━━━ Exercise material ━━━

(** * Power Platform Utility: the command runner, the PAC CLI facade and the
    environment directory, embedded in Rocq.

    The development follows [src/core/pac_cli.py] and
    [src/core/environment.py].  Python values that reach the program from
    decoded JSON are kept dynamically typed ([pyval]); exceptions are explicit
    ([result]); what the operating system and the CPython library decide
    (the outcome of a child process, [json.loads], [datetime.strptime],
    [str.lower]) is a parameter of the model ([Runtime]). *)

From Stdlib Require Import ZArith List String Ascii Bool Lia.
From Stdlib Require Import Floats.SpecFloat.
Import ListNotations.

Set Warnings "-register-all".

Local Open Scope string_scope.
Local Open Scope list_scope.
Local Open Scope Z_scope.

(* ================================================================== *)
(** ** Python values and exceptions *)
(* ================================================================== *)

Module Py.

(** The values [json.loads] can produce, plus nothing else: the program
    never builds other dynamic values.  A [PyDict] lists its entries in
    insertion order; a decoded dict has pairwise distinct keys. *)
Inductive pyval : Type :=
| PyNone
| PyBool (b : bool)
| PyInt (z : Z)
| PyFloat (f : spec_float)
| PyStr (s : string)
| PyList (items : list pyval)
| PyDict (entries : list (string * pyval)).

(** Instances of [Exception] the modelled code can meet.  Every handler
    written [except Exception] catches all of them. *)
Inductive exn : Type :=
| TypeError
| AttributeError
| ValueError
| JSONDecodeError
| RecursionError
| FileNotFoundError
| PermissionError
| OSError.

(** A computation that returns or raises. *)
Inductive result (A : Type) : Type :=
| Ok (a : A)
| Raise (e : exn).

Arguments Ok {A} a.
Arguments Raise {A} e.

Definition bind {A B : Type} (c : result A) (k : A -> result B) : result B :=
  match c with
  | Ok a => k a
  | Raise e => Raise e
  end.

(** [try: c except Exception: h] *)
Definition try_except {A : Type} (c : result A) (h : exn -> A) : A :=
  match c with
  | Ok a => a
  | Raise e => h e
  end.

━━━

Look for the line that contains "(f : spec_float)" in the entries above. Set it down, along with all later lines, exactly as written.

- Result -
| PyFloat (f : spec_float)
| PyStr (s : string)
| PyList (items : list pyval)
| PyDict (entries : list (string * pyval)).

(** Instances of [Exception] the modelled code can meet.  Every handler
    written [except Exception] catches all of them. *)
Inductive exn : Type :=
| TypeError
| AttributeError
| ValueError
| JSONDecodeError
| RecursionError
| FileNotFoundError
| PermissionError
| OSError.

(** A computation that returns or raises. *)
Inductive result (A : Type) : Type :=
| Ok (a : A)
| Raise (e : exn).

Arguments Ok {A} a.
Arguments Raise {A} e.

Definition bind {A B : Type} (c : result A) (k : A -> result B) : result B :=
  match c with
  | Ok a => k a
  | Raise e => Raise e
  end.

(** [try: c except Exception: h] *)
Definition try_except {A : Type} (c : result A) (h : exn -> A) : A :=
  match c with
  | Ok a => a
  | Raise e => h e
  end.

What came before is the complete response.